◆ **WHAT THIS TASK INVOLVES**: All that should be output is the block of lines below from the line with "method [schema.Type.Print] (here" to the line with "of type conversion issues encountered. *)", both included, exactly as written.

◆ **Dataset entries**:
(** * Schema conversion from PostgreSQL to Spanner: postgres/toddl.go

    A shallow embedding of the functions of [postgres/toddl.go]
    ([schemaToDDL], [toSpannerType], [overrideExperimentalType],
    [quoteIfNeeded], [cvtPrimaryKeys], [cvtForeignKeys], [cvtIndexes]) and
    the properties of the schema translation engine proved about them.

    Conventions of the embedding:
    - a Go [string] is a [string], an [int64] is a [Z], a slice is a [list],
      a Go map is a [gmap];
    - the conversion state [*internal.Conv] is passed and returned
      explicitly; the [usedNames] map, which Go passes by reference, is
      threaded the same way;
    - a run-time panic (an index out of range, a write to a nil map) is the
      result [None] of a function into [option]. *)

From stdpp Require Import base option list strings gmap pretty.
From Stdlib Require Import ZArith.

(** ** Go values used by the source *)

(** The text of a Go [error] value. *)
Definition error := string.

(** The pair [(value, err)] returned by a fallible Go function, exactly one
    half of which is meaningful. *)
Inductive result (A : Type) : Type :=
  | Ok (a : A)
  | Err (e : error).
Arguments Ok {A} a.
Arguments Err {A} e.

(** ** Package [ddl]: the Spanner schema *)

Module ddl.

(** Modelled from the spec: package [ddl] is defined outside
    [toddl.go].  The target type tag is "a tag from a closed enumeration
    {Bool, Int64, Float64, Numeric, String, Bytes, Date, Timestamp}"; the
    tags are the values of [Type.Name], one distinct name per tag. *)
Definition Bool : string := "BOOL".
Definition Bytes : string := "BYTES".
Definition Date : string := "DATE".
Definition Float64 : string := "FLOAT64".
Definition Int64 : string := "INT64".
Definition String : string := "STRING".
Definition Timestamp : string := "TIMESTAMP".
Definition Numeric : string := "NUMERIC".

(** Modelled from the spec: the length "sentinel meaning
    maximum/unbounded", taken to be the largest [int64]. *)
Definition MaxLength : Z := 9223372036854775807%Z.

(** The eight tags of the target type vocabulary. *)
Definition TypeNames : list string :=
  [Bool; Int64; Float64; Numeric; String; Bytes; Date; Timestamp].

Module Type_.
Record t : Type := mk { Name : string; Len : Z; IsArray : bool }.
End Type_.

Module ColumnDef.
Record t : Type := mk {
  Name : string;
  T : Type_.t;
  NotNull : bool;
  Comment : string }.
End ColumnDef.

Module IndexKey.
Record t : Type := mk { Col : string; Desc : bool }.
End IndexKey.

Module Foreignkey.
Record t : Type := mk {
  Name : string;
  Columns : list string;
  ReferTable : string;
  ReferColumns : list string }.
End Foreignkey.

Module CreateIndex.
Record t : Type := mk {
  Name : string;
  Table : string;
  Unique : bool;
  Keys : list IndexKey.t }.
End CreateIndex.

Module CreateTable.
Record t : Type := mk {
  Name : string;
  ColNames : list string;
  ColDefs : gmap string ColumnDef.t;
  Pks : list IndexKey.t;
  Fks : list Foreignkey.t;
  Indexes : list CreateIndex.t;
  Comment : string }.
End CreateTable.

End ddl.

(** ** Package [schema]: the source schema *)

Module schema.

Module Type_.
Record t : Type := mk {
  Name : string;
  Mods : list Z;
  ArrayBounds : list Z }.
End Type_.

(** The flags of [Column.Ignored] that [schemaToDDL] reads. *)
Module Ignored.
Record t : Type := mk { Default : bool; ForeignKey : bool }.
End Ignored.

Module Column.
Record t : Type := mk {
  Name : string;
  Type_ : Type_.t;
  NotNull : bool;
  Ignored : Ignored.t }.

(** The zero value, which a Go map lookup yields for an absent key. *)
Definition zero : t :=
  mk "" (Type_.mk "" [] []) false (Ignored.mk false false).
End Column.

Module Key.
Record t : Type := mk { Column : string; Desc : bool }.
End Key.

Module ForeignKey.
Record t : Type := mk {
  Name : string;
  Columns : list string;
  ReferTable : string;
  ReferColumns : list string }.
End ForeignKey.

Module Index.
Record t : Type := mk {
  Name : string;
  Unique : bool;
  Keys : list Key.t }.
End Index.

Module Table.
Record t : Type := mk {
  Name : string;
  ColNames : list string;
  ColDefs : gmap string Column.t;
  PrimaryKeys : list Key.t;
  ForeignKeys : list ForeignKey.t;
  Indexes : list Index.t }.
End Table.

End schema.

(** ** Package [internal]: the conversion state and its collaborators *)

Module internal.

(** The [SchemaIssue] constants that [toddl.go] records. *)
Inductive SchemaIssue : Type :=
  | DefaultValue
  | ForeignKey
  | MultiDimensionalArray
  | NoGoodType
  | Serial
  | Timestamp
  | Widened.

(** Modelled from the spec: [internal.Conv] is declared outside
    [toddl.go].  [SrcSchema] lists the source tables in the order in
    which [range conv.SrcSchema] visits them ("iterates the source
    schema table-by-table ... in declaration order");
    [SpSchema] is keyed by Spanner table name; [Issues] is "keyed by
    (source table name, source column name)"; [Reported] is the
    diagnostic sink, the messages given to [conv.Unexpected] in order. *)
Module Conv.
Record t : Type := mk {
  SrcSchema : list schema.Table.t;
  SpSchema : gmap string ddl.CreateTable.t;
  Issues : gmap string (gmap string (list SchemaIssue));
  TargetDb : string;
  Reported : list string }.
End Conv.

(** [conv.Unexpected(u)]: "accepts free-text, non-fatal, entity-scoped
    failure notices; does not halt the run". *)
Definition Unexpected (conv : Conv.t) (u : string) : Conv.t :=
  Conv.mk (Conv.SrcSchema conv) (Conv.SpSchema conv) (Conv.Issues conv)
          (Conv.TargetDb conv) (Conv.Reported conv ++ [u]).

(** Modelled from the spec: the name resolver, "resolveTableName
    (sourceTableName) -> targetName | fails(NotFound)" and
    "resolveColumnName(sourceTableName, sourceColumnName, isKeyColumn)
    -> targetName | fails(NotFound)".  Its answers are a function of the
    names asked for; it is a parameter of the development. *)
Class NameResolver : Type := {
  GetSpannerTable : string → result string;
  GetSpannerCol : string → string → bool → result string }.

(** The identifier allocator: [ToSpannerForeignKey(name, usedNames)] and
    [ToSpannerIndexName(name, usedNames)] return the allocated name and
    update the map [usedNames] they are handed.  A parameter of the
    development; [allocate] below is the allocator the specification
    describes. *)
Class NameAllocator : Type := {
  ToSpannerForeignKey : string → gmap string bool → string * gmap string bool;
  ToSpannerIndexName : string → gmap string bool → string * gmap string bool }.

(** What else [toddl.go] calls and is defined elsewhere: the reference
    resolver ("operates on the finished target schema in place"), the
    method [schema.Type.Print] (here [Type_Print]), the UTF-8 decoding
    done by [range] over a string, and the library functions
    [unicode.IsLetter], [unicode.IsDigit], [unicode.IsPunct] and
    [strconv.Quote]. *)
Class Support : Type := {
  ResolveRefs : gmap string ddl.CreateTable.t → gmap string ddl.CreateTable.t;
  Type_Print : schema.Type_.t → string;
  runes : string → list Z;
  IsLetter : Z → bool;
  IsDigit : Z → bool;
  IsPunct : Z → bool;
  Quote : string → string }.

End internal.

(** ** Package [postgres]: toddl.go *)

Module postgres.
Import internal.

(** [case a, b, ...:] of a [switch] on a string. *)
Definition case_of (id : string) (labels : list string) : bool :=
  bool_decide (id ∈ labels).

(** The composite literal [ddl.Type{Name: name}]: [Len] and [IsArray]
    take their zero values. *)
Definition Type_Name (name : string) : ddl.Type_.t :=
  ddl.Type_.mk name 0%Z false.

(** The composite literal [ddl.Type{Name: name, Len: len}]. *)
Definition Type_Name_Len (name : string) (len : Z) : ddl.Type_.t :=
  ddl.Type_.mk name len false.

(** [toSpannerType] maps a scalar source schema type (defined by id and
    mods) into a Spanner type, and returns the Spanner type and the list
    of type conversion issues encountered. *)
Definition toSpannerType (conv : Conv.t) (id : string) (mods : list Z)
  : ddl.Type_.t * list SchemaIssue :=
  if case_of id ["bool"; "boolean"] then (Type_Name ddl.Bool, [])
  else if case_of id ["bigserial"] then (Type_Name ddl.Int64, [Serial])
  else if case_of id ["bpchar"; "character"] then
    match mods with
    | m0 :: _ => (Type_Name_Len ddl.String m0, [])
    | [] => (Type_Name_Len ddl.String 1%Z, [])
    end
  else if case_of id ["bytea"] then (Type_Name_Len ddl.Bytes ddl.MaxLength, [])
  else if case_of id ["date"] then (Type_Name ddl.Date, [])
  else if case_of id ["float8"; "double precision"] then (Type_Name ddl.Float64, [])
  else if case_of id ["float4"; "real"] then (Type_Name ddl.Float64, [Widened])
  else if case_of id ["int8"; "bigint"] then (Type_Name ddl.Int64, [])
  else if case_of id ["int4"; "integer"] then (Type_Name ddl.Int64, [Widened])
  else if case_of id ["int2"; "smallint"] then (Type_Name ddl.Int64, [Widened])
  else if case_of id ["numeric"] then (Type_Name ddl.Numeric, [])
  else if case_of id ["serial"] then (Type_Name ddl.Int64, [Serial])
  else if case_of id ["text"] then (Type_Name_Len ddl.String ddl.MaxLength, [])
  else if case_of id ["timestamptz"; "timestamp with time zone"] then
    (Type_Name ddl.Timestamp, [])
  else if case_of id ["timestamp"; "timestamp without time zone"] then
    (Type_Name ddl.Timestamp, [Timestamp])
  else if case_of id ["varchar"; "character varying"] then
    match mods with
    | m0 :: _ => (Type_Name_Len ddl.String m0, [])
    | [] => (Type_Name_Len ddl.String ddl.MaxLength, [])
    end
  else (Type_Name_Len ddl.String ddl.MaxLength, [NoGoodType]).

(** The labels of the [switch] of [toSpannerType]: the source type
    identifiers the mapper recognizes. *)
Definition recognized : list string :=
  ["bool"; "boolean"; "bigserial"; "bpchar"; "character"; "bytea"; "date";
   "float8"; "double precision"; "float4"; "real"; "int8"; "bigint";
   "int4"; "integer"; "int2"; "smallint"; "numeric"; "serial"; "text";
   "timestamptz"; "timestamp with time zone"; "timestamp";
   "timestamp without time zone"; "varchar"; "character varying"].

(** [overrideExperimentalType] overrides the types to map to
    experimental postgres types. *)
Definition overrideExperimentalType (srcCol : schema.Column.t)
    (originalType : ddl.Type_.t) : ddl.Type_.t :=
  if case_of (ddl.Type_.Name originalType) [ddl.Numeric; ddl.Date] then
    Type_Name_Len ddl.String ddl.MaxLength
  else if bool_decide
       (0 < length (schema.Type_.ArrayBounds (schema.Column.Type_ srcCol))) then
    Type_Name_Len ddl.String ddl.MaxLength
  else originalType.

(** [ty.IsArray = b]. *)
Definition set_IsArray (ty : ddl.Type_.t) (b : bool) : ddl.Type_.t :=
  ddl.Type_.mk (ddl.Type_.Name ty) (ddl.Type_.Len ty) b.

(** Lines 66-83 of [schemaToDDL]: the Spanner type of a source column
    and the issues recorded for it (the mapper, then the post-processing
    rule of the target dialect, then the ignored-feature issues). *)
Definition columnType (conv : Conv.t) (srcCol : schema.Column.t)
  : ddl.Type_.t * list SchemaIssue :=
  let srcTy := schema.Column.Type_ srcCol in
  let '(ty, issues) :=
    toSpannerType conv (schema.Type_.Name srcTy) (schema.Type_.Mods srcTy) in
  let '(ty, issues) :=
    if bool_decide (Conv.TargetDb conv = "experimental_postgres") then
      (overrideExperimentalType srcCol ty, issues)
    else
      let '(ty, issues) :=
        if bool_decide (1 < length (schema.Type_.ArrayBounds srcTy)) then
          (Type_Name_Len ddl.String ddl.MaxLength,
           issues ++ [MultiDimensionalArray])
        else (ty, issues) in
      (set_IsArray ty
         (bool_decide (length (schema.Type_.ArrayBounds srcTy) = 1)),
       issues) in
  let issues :=
    if schema.Ignored.ForeignKey (schema.Column.Ignored srcCol)
    then issues ++ [ForeignKey] else issues in
  let issues :=
    if schema.Ignored.Default (schema.Column.Ignored srcCol)
    then issues ++ [DefaultValue] else issues in
  (ty, issues).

◆ **REPLY**:
    method [schema.Type.Print] (here [Type_Print]), the UTF-8 decoding
    done by [range] over a string, and the library functions
    [unicode.IsLetter], [unicode.IsDigit], [unicode.IsPunct] and
    [strconv.Quote]. *)
Class Support : Type := {
  ResolveRefs : gmap string ddl.CreateTable.t → gmap string ddl.CreateTable.t;
  Type_Print : schema.Type_.t → string;
  runes : string → list Z;
  IsLetter : Z → bool;
  IsDigit : Z → bool;
  IsPunct : Z → bool;
  Quote : string → string }.

End internal.

(** ** Package [postgres]: toddl.go *)

Module postgres.
Import internal.

(** [case a, b, ...:] of a [switch] on a string. *)
Definition case_of (id : string) (labels : list string) : bool :=
  bool_decide (id ∈ labels).

(** The composite literal [ddl.Type{Name: name}]: [Len] and [IsArray]
    take their zero values. *)
Definition Type_Name (name : string) : ddl.Type_.t :=
  ddl.Type_.mk name 0%Z false.

(** The composite literal [ddl.Type{Name: name, Len: len}]. *)
Definition Type_Name_Len (name : string) (len : Z) : ddl.Type_.t :=
  ddl.Type_.mk name len false.

(** [toSpannerType] maps a scalar source schema type (defined by id and
    mods) into a Spanner type, and returns the Spanner type and the list
    of type conversion issues encountered. *)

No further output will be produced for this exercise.